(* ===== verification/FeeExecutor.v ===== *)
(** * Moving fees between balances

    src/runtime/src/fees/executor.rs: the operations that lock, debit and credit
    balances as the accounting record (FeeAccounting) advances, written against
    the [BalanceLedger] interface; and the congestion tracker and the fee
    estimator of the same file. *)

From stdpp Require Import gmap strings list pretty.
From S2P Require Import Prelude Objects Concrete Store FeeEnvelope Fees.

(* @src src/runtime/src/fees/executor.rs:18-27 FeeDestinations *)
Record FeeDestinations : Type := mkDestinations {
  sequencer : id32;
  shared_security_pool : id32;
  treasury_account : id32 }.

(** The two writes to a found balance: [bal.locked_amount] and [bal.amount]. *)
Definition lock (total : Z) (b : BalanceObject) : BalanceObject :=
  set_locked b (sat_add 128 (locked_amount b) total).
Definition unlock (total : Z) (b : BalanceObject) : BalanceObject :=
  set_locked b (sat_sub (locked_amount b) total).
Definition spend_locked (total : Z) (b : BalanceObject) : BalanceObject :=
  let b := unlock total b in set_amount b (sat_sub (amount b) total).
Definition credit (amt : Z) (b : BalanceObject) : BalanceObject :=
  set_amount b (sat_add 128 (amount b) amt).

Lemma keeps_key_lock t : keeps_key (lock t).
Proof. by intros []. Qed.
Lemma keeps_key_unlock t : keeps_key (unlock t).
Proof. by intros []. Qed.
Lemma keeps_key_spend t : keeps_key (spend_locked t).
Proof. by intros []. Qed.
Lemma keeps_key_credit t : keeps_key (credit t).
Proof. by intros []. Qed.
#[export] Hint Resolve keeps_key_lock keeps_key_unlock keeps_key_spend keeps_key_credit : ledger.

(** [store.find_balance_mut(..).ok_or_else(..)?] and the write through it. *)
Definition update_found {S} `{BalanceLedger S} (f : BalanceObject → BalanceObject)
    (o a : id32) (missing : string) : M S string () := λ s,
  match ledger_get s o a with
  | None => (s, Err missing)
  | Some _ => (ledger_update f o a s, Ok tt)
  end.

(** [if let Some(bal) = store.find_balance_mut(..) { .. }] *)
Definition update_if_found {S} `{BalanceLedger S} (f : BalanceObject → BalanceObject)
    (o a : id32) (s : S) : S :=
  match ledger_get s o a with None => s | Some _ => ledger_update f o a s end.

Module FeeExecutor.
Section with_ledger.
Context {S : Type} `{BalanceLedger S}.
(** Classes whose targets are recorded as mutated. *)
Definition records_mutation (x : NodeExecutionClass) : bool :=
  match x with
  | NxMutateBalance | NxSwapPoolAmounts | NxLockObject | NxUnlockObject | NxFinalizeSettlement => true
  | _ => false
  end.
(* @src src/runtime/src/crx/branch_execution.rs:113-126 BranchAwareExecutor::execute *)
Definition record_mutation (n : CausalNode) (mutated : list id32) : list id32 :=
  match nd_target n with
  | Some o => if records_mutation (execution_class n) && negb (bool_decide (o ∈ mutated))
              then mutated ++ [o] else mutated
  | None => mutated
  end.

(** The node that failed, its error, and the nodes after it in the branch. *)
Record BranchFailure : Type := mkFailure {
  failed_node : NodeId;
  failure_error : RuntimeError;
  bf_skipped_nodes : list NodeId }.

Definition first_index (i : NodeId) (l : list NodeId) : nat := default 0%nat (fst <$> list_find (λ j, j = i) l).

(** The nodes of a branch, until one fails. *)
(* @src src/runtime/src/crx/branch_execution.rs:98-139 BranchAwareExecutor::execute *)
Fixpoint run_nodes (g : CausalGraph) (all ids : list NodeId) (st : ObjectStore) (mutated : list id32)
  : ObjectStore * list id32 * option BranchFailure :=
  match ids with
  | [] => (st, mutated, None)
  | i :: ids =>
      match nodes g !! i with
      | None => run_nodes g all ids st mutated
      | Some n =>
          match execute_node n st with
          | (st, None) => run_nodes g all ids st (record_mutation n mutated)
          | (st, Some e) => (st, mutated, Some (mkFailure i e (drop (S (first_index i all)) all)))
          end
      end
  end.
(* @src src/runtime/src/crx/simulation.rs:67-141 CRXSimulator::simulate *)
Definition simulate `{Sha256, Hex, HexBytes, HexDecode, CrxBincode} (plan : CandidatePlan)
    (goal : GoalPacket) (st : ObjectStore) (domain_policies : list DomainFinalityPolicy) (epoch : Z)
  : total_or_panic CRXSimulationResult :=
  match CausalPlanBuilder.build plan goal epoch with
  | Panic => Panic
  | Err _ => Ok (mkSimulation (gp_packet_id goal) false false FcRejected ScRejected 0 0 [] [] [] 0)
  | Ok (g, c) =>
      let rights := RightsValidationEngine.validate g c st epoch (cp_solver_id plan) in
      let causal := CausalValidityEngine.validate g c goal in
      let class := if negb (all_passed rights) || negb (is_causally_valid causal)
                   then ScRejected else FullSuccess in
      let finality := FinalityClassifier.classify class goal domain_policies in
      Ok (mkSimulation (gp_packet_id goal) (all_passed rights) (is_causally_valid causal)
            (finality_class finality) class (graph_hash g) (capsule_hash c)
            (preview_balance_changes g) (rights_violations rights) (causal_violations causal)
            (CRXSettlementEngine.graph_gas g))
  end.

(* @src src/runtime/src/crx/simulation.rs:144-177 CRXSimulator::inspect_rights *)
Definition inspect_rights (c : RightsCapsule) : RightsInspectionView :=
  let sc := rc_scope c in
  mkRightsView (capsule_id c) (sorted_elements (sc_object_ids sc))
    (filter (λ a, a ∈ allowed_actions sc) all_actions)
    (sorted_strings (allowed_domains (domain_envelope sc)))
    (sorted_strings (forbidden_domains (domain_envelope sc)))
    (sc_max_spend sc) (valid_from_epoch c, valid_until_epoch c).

* * * * * * * * *

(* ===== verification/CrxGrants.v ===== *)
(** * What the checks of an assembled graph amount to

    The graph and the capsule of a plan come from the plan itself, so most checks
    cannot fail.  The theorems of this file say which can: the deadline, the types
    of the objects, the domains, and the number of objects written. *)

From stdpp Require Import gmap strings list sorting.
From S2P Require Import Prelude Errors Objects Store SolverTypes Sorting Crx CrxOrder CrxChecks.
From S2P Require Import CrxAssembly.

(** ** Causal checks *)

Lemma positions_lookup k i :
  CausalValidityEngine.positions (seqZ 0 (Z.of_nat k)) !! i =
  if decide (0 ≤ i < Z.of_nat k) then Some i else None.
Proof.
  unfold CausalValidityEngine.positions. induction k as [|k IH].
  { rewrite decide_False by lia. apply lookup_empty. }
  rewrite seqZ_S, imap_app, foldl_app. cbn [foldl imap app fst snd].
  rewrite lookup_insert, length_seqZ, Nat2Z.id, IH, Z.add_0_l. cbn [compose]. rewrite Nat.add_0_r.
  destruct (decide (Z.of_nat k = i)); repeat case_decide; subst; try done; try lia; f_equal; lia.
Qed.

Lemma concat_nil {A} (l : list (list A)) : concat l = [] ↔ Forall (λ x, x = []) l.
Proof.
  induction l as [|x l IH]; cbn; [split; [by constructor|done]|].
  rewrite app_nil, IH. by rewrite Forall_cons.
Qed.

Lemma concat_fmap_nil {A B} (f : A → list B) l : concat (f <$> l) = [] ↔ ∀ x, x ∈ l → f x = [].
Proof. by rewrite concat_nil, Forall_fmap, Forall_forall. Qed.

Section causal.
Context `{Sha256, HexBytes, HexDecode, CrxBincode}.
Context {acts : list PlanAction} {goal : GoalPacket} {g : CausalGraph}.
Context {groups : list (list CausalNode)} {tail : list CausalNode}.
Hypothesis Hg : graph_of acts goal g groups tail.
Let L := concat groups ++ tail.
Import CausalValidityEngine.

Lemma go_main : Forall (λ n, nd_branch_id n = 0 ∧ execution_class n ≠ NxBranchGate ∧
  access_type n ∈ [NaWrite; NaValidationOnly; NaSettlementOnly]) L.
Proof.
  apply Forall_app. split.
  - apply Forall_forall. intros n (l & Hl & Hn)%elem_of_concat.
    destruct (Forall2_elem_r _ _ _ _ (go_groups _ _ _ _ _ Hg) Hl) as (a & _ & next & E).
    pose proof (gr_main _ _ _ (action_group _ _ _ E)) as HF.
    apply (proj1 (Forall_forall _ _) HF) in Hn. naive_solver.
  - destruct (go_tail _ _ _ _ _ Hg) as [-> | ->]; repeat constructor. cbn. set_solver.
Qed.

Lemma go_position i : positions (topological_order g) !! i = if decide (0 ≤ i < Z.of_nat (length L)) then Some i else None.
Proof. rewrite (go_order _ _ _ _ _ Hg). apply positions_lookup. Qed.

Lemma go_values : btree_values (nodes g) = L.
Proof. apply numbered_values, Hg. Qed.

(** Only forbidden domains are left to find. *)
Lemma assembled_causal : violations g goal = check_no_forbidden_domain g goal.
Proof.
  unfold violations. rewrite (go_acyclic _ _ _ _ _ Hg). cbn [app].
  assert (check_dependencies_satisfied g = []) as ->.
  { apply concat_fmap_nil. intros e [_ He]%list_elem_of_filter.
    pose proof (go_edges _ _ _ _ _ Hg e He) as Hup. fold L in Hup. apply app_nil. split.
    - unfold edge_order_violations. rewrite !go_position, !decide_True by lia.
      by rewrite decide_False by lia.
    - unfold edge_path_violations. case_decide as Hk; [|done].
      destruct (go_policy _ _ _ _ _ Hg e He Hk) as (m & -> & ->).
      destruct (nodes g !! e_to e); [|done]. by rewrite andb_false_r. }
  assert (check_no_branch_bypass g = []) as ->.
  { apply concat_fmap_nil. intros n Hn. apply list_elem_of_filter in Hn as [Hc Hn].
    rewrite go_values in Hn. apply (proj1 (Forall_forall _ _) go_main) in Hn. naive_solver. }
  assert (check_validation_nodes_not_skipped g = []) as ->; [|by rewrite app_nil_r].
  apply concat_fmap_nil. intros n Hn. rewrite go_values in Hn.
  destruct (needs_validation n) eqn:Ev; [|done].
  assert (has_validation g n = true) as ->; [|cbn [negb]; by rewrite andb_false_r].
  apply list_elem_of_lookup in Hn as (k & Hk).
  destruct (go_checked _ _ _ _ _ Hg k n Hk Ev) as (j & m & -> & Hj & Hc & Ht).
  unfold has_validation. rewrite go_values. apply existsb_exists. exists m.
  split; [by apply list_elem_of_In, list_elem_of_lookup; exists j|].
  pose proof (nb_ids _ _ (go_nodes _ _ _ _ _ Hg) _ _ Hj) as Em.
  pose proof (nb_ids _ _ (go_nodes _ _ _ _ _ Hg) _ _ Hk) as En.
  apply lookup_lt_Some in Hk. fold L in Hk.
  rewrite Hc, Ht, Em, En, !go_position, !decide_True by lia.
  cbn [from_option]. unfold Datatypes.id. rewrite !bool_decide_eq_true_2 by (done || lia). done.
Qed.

* * * * * * * * *

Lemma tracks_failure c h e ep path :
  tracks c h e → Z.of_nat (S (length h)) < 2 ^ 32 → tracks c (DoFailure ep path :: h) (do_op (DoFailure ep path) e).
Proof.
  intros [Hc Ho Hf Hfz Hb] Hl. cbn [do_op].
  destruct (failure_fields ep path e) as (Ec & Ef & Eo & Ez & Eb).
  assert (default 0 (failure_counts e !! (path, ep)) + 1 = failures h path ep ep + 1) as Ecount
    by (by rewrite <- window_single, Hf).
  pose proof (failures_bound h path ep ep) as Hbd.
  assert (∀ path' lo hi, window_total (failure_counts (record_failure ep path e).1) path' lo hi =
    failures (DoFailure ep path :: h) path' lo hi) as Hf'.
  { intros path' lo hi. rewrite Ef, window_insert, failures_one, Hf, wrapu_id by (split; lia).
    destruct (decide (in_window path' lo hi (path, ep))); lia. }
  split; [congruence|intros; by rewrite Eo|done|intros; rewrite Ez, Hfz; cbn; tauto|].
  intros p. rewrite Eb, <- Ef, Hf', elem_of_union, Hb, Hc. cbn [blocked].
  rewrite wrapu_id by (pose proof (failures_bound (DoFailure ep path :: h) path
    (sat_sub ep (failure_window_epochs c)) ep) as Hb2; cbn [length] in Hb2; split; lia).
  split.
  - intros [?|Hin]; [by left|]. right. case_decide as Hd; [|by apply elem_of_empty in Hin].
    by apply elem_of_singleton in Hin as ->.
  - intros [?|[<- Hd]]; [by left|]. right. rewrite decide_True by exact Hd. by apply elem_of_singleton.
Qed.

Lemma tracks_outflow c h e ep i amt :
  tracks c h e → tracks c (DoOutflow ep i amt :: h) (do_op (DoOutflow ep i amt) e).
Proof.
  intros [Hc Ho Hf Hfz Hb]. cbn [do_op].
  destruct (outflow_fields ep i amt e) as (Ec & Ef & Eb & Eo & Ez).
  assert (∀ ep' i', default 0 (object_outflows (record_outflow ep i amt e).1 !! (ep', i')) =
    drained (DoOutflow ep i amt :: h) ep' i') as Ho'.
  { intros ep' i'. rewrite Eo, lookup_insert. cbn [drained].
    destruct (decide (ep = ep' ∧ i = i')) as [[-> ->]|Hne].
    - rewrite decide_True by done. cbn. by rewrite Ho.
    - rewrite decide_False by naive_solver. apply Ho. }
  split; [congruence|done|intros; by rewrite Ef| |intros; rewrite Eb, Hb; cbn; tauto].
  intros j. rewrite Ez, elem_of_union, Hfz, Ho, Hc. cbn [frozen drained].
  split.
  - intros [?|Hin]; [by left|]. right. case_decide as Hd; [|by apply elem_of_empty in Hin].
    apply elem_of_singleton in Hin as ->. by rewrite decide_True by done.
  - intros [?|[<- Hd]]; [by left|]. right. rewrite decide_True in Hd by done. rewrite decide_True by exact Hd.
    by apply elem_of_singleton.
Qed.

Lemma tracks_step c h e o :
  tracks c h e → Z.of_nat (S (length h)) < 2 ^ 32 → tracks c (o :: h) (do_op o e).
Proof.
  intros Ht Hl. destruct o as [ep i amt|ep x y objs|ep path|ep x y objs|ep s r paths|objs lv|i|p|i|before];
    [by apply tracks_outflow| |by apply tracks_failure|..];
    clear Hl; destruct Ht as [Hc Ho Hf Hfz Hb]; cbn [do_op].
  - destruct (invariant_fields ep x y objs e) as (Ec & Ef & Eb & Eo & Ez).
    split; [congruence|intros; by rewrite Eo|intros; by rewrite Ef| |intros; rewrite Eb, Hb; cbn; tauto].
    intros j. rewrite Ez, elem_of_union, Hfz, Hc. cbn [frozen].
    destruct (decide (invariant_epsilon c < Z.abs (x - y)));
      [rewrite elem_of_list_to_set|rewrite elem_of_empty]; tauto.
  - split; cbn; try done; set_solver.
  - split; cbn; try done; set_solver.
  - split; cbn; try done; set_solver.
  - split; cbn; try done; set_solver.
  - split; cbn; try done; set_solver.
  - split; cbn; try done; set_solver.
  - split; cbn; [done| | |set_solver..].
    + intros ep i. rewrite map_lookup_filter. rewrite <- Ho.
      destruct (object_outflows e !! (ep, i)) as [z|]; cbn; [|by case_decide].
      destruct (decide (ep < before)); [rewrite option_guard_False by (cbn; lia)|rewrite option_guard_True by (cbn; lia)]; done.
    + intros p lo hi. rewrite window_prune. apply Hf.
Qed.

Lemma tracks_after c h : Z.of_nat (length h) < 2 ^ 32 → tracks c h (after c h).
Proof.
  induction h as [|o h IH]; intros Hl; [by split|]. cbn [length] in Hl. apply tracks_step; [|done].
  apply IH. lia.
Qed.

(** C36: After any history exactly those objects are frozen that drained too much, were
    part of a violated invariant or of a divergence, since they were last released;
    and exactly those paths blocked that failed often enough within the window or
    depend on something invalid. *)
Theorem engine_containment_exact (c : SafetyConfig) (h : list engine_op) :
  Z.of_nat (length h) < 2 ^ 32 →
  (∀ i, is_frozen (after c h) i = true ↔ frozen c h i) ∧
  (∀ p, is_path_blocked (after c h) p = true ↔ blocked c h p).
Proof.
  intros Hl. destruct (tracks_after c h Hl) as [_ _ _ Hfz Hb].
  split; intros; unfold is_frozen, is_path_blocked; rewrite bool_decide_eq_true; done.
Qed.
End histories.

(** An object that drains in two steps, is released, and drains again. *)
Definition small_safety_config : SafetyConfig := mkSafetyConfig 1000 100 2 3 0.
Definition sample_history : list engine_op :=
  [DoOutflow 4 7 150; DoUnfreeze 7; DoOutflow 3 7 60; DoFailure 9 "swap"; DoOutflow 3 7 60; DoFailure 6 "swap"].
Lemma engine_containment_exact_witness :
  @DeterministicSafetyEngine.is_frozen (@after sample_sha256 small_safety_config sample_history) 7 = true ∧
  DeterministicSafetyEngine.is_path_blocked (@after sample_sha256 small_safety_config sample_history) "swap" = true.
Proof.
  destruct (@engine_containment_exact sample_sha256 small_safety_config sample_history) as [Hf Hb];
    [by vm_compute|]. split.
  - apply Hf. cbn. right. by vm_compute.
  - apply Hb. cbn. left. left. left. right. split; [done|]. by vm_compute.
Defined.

* * * * * * * * *

• [AIM OF THE TASK] Looking at the data above, return every line from the one with "(** C36: After" down to the one with "(** An object", exactly and inclusively.

• [WORKED SOLUTION]
(** C36: After any history exactly those objects are frozen that drained too much, were
    part of a violated invariant or of a divergence, since they were last released;
    and exactly those paths blocked that failed often enough within the window or
    depend on something invalid. *)
Theorem engine_containment_exact (c : SafetyConfig) (h : list engine_op) :
  Z.of_nat (length h) < 2 ^ 32 →
  (∀ i, is_frozen (after c h) i = true ↔ frozen c h i) ∧
  (∀ p, is_path_blocked (after c h) p = true ↔ blocked c h p).
Proof.
  intros Hl. destruct (tracks_after c h Hl) as [_ _ _ Hfz Hb].
  split; intros; unfold is_frozen, is_path_blocked; rewrite bool_decide_eq_true; done.
Qed.
End histories.

(** An object that drains in two steps, is released, and drains again. *)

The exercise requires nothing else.